● **EXTRACTED MATERIAL**
(* ===== verification/BTree.v ===== *)
(** * Ordered maps with string keys that hold maps

    A [BTreeMap<OsString, _>] is the list of its entries in the order of the
    keys, which is that of their bytes.  Maps in maps are lists in lists, so
    that functions over them recurse. *)
From S2P Require Import Prelude.

(** The order of [OsString]. *)
Definition str_lt (a b : string) : Prop := String.compare a b = Lt.

Lemma ascii_compare_eq a b : Ascii.compare a b = Eq <-> a = b.
Proof.
  unfold Ascii.compare. rewrite N.compare_eq_iff. split; [|by intros ->].
  intros E%(f_equal ascii_of_N). by rewrite !ascii_N_embedding in E.
Qed.

Lemma str_compare_eq a b : String.compare a b = Eq <-> a = b.
Proof.
  split; [apply String.compare_eq_iff|]. intros <-. induction a as [|c a IH]; [done|].
  cbn. by rewrite (proj2 (ascii_compare_eq c c) eq_refl).
Qed.

Lemma str_lt_irrefl a : ~ str_lt a a.
Proof. unfold str_lt. by rewrite (proj2 (str_compare_eq a a) eq_refl). Qed.

Lemma str_lt_trans a b c : str_lt a b -> str_lt b c -> str_lt a c.
Proof.
  unfold str_lt. revert b c. induction a as [|x a IH]; intros [|y b] [|z c]; cbn; try done.
  destruct (Ascii.compare x y) eqn:E1; [|intros _|done].
  - apply ascii_compare_eq in E1 as ->. destruct (Ascii.compare y z); [apply IH|done|done].
  - destruct (Ascii.compare y z) eqn:E2; [|intros _|done].
    + apply ascii_compare_eq in E2 as ->. by rewrite E1.
    + unfold Ascii.compare in *. rewrite N.compare_lt_iff in *. by rewrite (proj2 (N.compare_lt_iff _ _)) by lia.
Qed.

Lemma str_lt_total a b : String.compare a b = Gt -> str_lt b a.
Proof. unfold str_lt. rewrite String.compare_antisym. by destruct (String.compare b a). Qed.

Section BTree.
Context {A : Type}.
Implicit Types (l : list (string * A)).

Fixpoint bt_get (k : string) l : option A :=
  match l with
  | [] => None
  | (k', x) :: l' => if decide (k = k') then Some x else bt_get k l'
  end.

(** [BTreeMap::insert]. *)
Fixpoint bt_put (k : string) (x : A) l : list (string * A) :=
  match l with
  | [] => [(k, x)]
  | (k', x') :: l' =>
      match String.compare k k' with
      | Eq => (k, x) :: l'
      | Lt => (k, x) :: l
      | Gt => (k', x') :: bt_put k x l'
      end
  end.

(** The keys ascend. *)
Definition bt_ok l : Prop := StronglySorted (fun a b => str_lt (fst a) (fst b)) l.

Lemma bt_get_put k x k' l : bt_get k' (bt_put k x l) = if decide (k' = k) then Some x else bt_get k' l.
Proof.
  induction l as [|[k1 x1] l IH]; cbn; [done|]. destruct (String.compare k k1) eqn:E; cbn.
  - apply str_compare_eq in E as ->. by repeat case_decide.
  - done.
  - rewrite IH. repeat case_decide; try done. subst. rewrite (proj2 (str_compare_eq k1 k1) eq_refl) in E. done.
Qed.

Lemma bt_put_ok k x l : bt_ok l -> bt_ok (bt_put k x l).
Proof.
  unfold bt_ok. induction 1 as [|[k1 x1] l Hl IH Hx]; cbn; [by repeat constructor|].
  destruct (String.compare k k1) eqn:E.
  - apply str_compare_eq in E as ->. by constructor.
  - constructor; [by constructor|]. constructor; [done|]. eapply Forall_impl; [exact Hx|].
    intros y Hy. by eapply str_lt_trans.
  - constructor; [done|]. apply str_lt_total in E. clear IH Hl. induction Hx as [|[k2 x2] l H2 Hx IH]; cbn; [by repeat constructor|].
    destruct (String.compare k k2); constructor; try done; by constructor.
Qed.

Lemma bt_get_lt k l : Forall (fun e => str_lt k (fst e)) l -> bt_get k l = None.
Proof.
  induction 1 as [|[k' x] l Hk _ IH]; cbn in *; [done|]. case_decide; [|done]. subst. by apply str_lt_irrefl in Hk.
Qed.

(** A map is determined by its look-ups. *)
Lemma bt_ext l l' : bt_ok l -> bt_ok l' -> (forall k, bt_get k l = bt_get k l') -> l = l'.
Proof.
  unfold bt_ok. intros H. revert l'. induction H as [|[k x] l Hl IH Hx]; intros l' H' E.
  { destruct l' as [|[k' x'] l']; [done|]. specialize (E k'). cbn in E. by rewrite decide_True in E. }
  destruct H' as [|[k' x'] l' Hl' Hx'].
  { specialize (E k). cbn in E. by rewrite decide_True in E. }
  assert (Hk : k = k').
  { pose proof (E k) as E1. pose proof (E k') as E2. cbn in E1, E2. rewrite !(decide_True) in E1 by done.
    rewrite (decide_True (P := k' = k')) in E2 by done.
    destruct (decide (k = k')) as [|Hne]; [done|]. rewrite decide_False in E2 by done.
    destruct (String.compare k k') eqn:Ec.
    - by apply str_compare_eq in Ec.
    - rewrite bt_get_lt in E1; [done|]. eapply Forall_impl; [exact Hx'|]. intros y Hy. by eapply str_lt_trans.
    - apply str_lt_total in Ec. rewrite bt_get_lt in E2; [done|]. eapply Forall_impl; [exact Hx|]. intros y Hy. by eapply str_lt_trans. }
  subst k'. pose proof (E k) as E1. cbn in E1. rewrite !decide_True in E1 by done. injection E1 as ->. f_equal.
  apply IH; [done|]. intros j. specialize (E j). cbn in E. case_decide; [|done]. subst j. by rewrite !bt_get_lt.
Qed.

Lemma bt_get_elem k x l : bt_get k l = Some x -> (k, x) ∈ l.
Proof.
  induction l as [|[k' x'] l IH]; cbn; [done|]. case_decide; [intros [= ->]; subst; by left|right; auto].
Qed.

Lemma bt_ok_nodup l : bt_ok l -> NoDup (map fst l).
Proof.
  unfold bt_ok. induction 1 as [|[k x] l _ IH Hx]; cbn; [constructor|]. constructor; [|done].
  rewrite Forall_forall in Hx. intros (e & -> & He)%list_elem_of_fmap. specialize (Hx _ He). by apply str_lt_irrefl in Hx.
Qed.

Lemma bt_ok_filter f l : bt_ok l -> bt_ok (List.filter f l).
Proof.
  unfold bt_ok. induction 1 as [|e l _ IH Hx]; cbn; [constructor|]. destruct (f e); [|done]. constructor; [done|].
  rewrite Forall_forall in *. intros y Hy%list_elem_of_In%filter_In. apply Hx, list_elem_of_In, Hy.
Qed.

Lemma bt_get_in k x l : bt_ok l -> (bt_get k l = Some x <-> (k, x) ∈ l).
Proof.
  unfold bt_ok. induction 1 as [|[k' x'] l Hl IH Hx]; cbn; [by split; [|intros ?%not_elem_of_nil]|].
  rewrite elem_of_cons. case_decide as Hk.
  - subst k'. split; [intros [= ->]; by left|]. intros [[= ->]|Hin]; [done|].
    rewrite Forall_forall in Hx. specialize (Hx _ Hin). by apply str_lt_irrefl in Hx.
  - rewrite IH. split; [by right|]. intros [[= -> ->]|]; done.
Qed.
End BTree.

● **WORK ITEM**
Return only the lines above that run from the opening line through the line containing "Lemma ascii_compare_eq a", exactly as written.

● **EXERCISE RESULT**
(* ===== verification/BTree.v ===== *)
(** * Ordered maps with string keys that hold maps

    A [BTreeMap<OsString, _>] is the list of its entries in the order of the
    keys, which is that of their bytes.  Maps in maps are lists in lists, so
    that functions over them recurse. *)
From S2P Require Import Prelude.

(** The order of [OsString]. *)
Definition str_lt (a b : string) : Prop := String.compare a b = Lt.

Lemma ascii_compare_eq a b : Ascii.compare a b = Eq <-> a = b.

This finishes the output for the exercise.